Der Ausbruch eines blutigen Bürgerkrieges, wie er im Libanon bis 1990 tobte, wird zwar weitgehend ausgeschlossen, zu Ausschreitungen und politischen Attentaten könnte es aber sehr wohl kommen. Sicher ist, dass nun end- und über weite Strecken wohl fruchtlose Verhandlungen beginnen, wer die neue Regierung führen soll. Das liegt daran, dass es im Libanon so viele verfeindete Fraktionen gibt, dass Entscheidungen kaum zu treffen sind.

Das Land, ein permanentes Pulverfass, leidet auf institutioneller Ebene unter ständiger politischer Agonie, die auf Rivalitäten zwischen Christen, Sunniten, Schiiten und Drusen zurückzuführen ist. Zuletzt stand der Libanon 2008 am Rande eines Bürgerkrieges zwischen den verschiedenen Volksgruppen. Ein kompliziertes Proporzsystem soll dem Interessensausgleich dienen, macht aber die Bildung einer Regierung oder die Kür eines Präsidenten zu einem schwierigen und zeitraubenden Unterfangen.

Die politische Instabilität wird dadurch verstärkt, dass die einzelnen Kräfte Unterstützung bei ausländischen Mächten suchen, die den Libanon als Arena für die Durchsetzung ihrer Interessen nutzen.

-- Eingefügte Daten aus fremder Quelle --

(** The run of a credential whose record passes the guard of lines
    148-152, whose requested access is ["read"] or ["write"] and whose
    matcher accepts the request path. *)
Lemma authorize_accepted (minAccess : MinAccess) (allowUnauthorized : bool)
  (r : Apikey) (a : Access) :
  let owner := (k =? serviceApiKey cfg)%string in
  let parsed := settings_of r in
  let f := compiled_match owner (matches parsed "include") (matches parsed "exclude") in
  verified w cache k = Some (Some r) ->
  locked r = false ->
  disabled r = false ->
  negb owner && negb (iam_id r =? resourceIamId cfg)%string = false ->
  as_Access (requested owner parsed) = Some a ->
  f (asked_path request) = true ->
  let res := authorize cfg minAccess allowUnauthorized w cache request response in
  access (final_authInfo res) =
    match granted minAccess owner a with Some a' => a' | None => none end /\
  accessKey (final_authInfo res) = Some k /\
  apiKey (final_authInfo res) = Some (Some r) /\
  settings (final_authInfo res) = parse_settings r /\
  match_ (final_authInfo res) = Some f /\
  outcome res = decide allowUnauthorized request response (final_authInfo res) /\
  final_cache res = cache_after w cache k.
Proof.
  intros owner parsed f Hv Hl Hd Hid Ha Hf. cbn zeta.
  run_to_record. rewrite Hv. cbn [st_authInfo st_cache].
  rewrite Hl, Hd. fold owner. rewrite Hid. cbn [orb].
  fold parsed. rewrite Ha. fold f.
  unfold asked_path in Hf. rewrite Hf. cbn [negb].
  unfold settings_of in parsed.
  destruct (parse_settings r) as [v|]; destruct (granted minAccess owner a) as [a'|];
    cbn; repeat split; reflexivity.
Qed.

(** C5.  A credential that is not the owner, is verified and matches the
    request path: under a minimum of ["read"] the final access is the
    requested access, ["read"] or ["write"]; under a minimum of ["write"]
    it is ["write"] when ["write"] was requested, and stays ["none"] when
    ["read"] was requested, which is answered with 403 unless unauthorized
    requests are allowed through. *)
Theorem verified_access_levels :
  forall (allowUnauthorized : bool) (r : Apikey) (a : Access),
    (k =? serviceApiKey cfg)%string = false ->
    verified w cache k = Some (Some r) ->
    locked r = false ->
    disabled r = false ->
    (iam_id r =? resourceIamId cfg)%string = true ->
    as_Access (requested false (settings_of r)) = Some a ->
    compiled_match false (matches (settings_of r) "include")
      (matches (settings_of r) "exclude") (asked_path request) = true ->
    let run m := authorize cfg m allowUnauthorized w cache request response in
    (a = read \/ a = write) /\
    (access (final_authInfo (run min_read)) = a /\ outcome (run min_read) = Next) /\
    (a = write ->
     access (final_authInfo (run min_write)) = write /\
     outcome (run min_write) = Next) /\
    (a = read ->
     access (final_authInfo (run min_write)) = none /\
     (allowUnauthorized = false ->
      outcome (run min_write) = Sent (forbidden request response) /\
      statusCode (forbidden request response) = 403)).
Proof.
  intros allowUnauthorized r a Ho Hv Hl Hd Hid Ha Hf. cbn zeta.
  assert (forall m,
             let res := authorize cfg m allowUnauthorized w cache request response in
             access (final_authInfo res) =
               match granted m false a with Some a' => a' | None => none end /\
             accessKey (final_authInfo res) = Some k /\
             outcome res = decide allowUnauthorized request response (final_authInfo res))
    as Hrun.
  { intros m. cbn zeta.
    pose proof (authorize_accepted m allowUnauthorized r a) as H.
    cbn zeta in H. rewrite Ho, Hid in H.
    destruct (H Hv Hl Hd eq_refl Ha Hf) as (H1 & H2 & _ & _ & _ & H6 & _).
    auto. }
  assert (a = read \/ a = write) as Hrw.
  { unfold as_Access in Ha.
    destruct (requested false (settings_of r)) as [| | |s| |]; try discriminate.
    destruct (s =? "read")%string; [left; congruence|].
    destruct (s =? "write")%string; [right; congruence | discriminate]. }
  split; [exact Hrw|].
  split; [|split].
  - destruct (Hrun min_read) as (H1 & H2 & H3). rewrite H3.
    destruct Hrw as [-> | ->]; cbn in H1; rewrite H1;
      (split; [reflexivity|]); apply decide_next; left; now rewrite H1.
  - intros ->. destruct (Hrun min_write) as (H1 & H2 & H3). rewrite H3.
    cbn in H1. split; [exact H1|]. apply decide_next; left; now rewrite H1.
  - intros ->. destruct (Hrun min_write) as (H1 & H2 & H3). rewrite H3.
    cbn in H1. split; [exact H1|]. intros ->.
    rewrite decide_forbidden with (k := k); auto.
Qed.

So treten Hariris engste Verbündete, die USA und Saudi-Arabien, auf libanesischem Boden in Konkurrenz zum Iran und zu Syrien, die die Hisbollah unterstützen und die beide eine ausgeprägte Antipathie zu Israel pflegen.

Die Hisbollah hat in den vergangenen Jahren jedenfalls massiv an Bedeutung gewonnen. Konkurrenzorganisationen wie die schiitische Amal wurden zurückgedrängt, der Bevölkerung stellen die Islamisten ein umfangreiches und funktionierendes Netz an Sozialeinrichtungen zur Verfügung. Seit dem Ende des Bürgerkriegs ist die Hisbollah die einzige schlagkräftige militärische Macht im Land, 2006 gelang es Israels Truppen nicht, diesen Gegner zu schlagen - ein weiterer großer Prestigeerfolg für die Hisbollah. Israel fürchtet nun einen Staatsstreich durch die Hisbollah und hat seine Truppen an der Grenze in Alarmbereitschaft versetzt.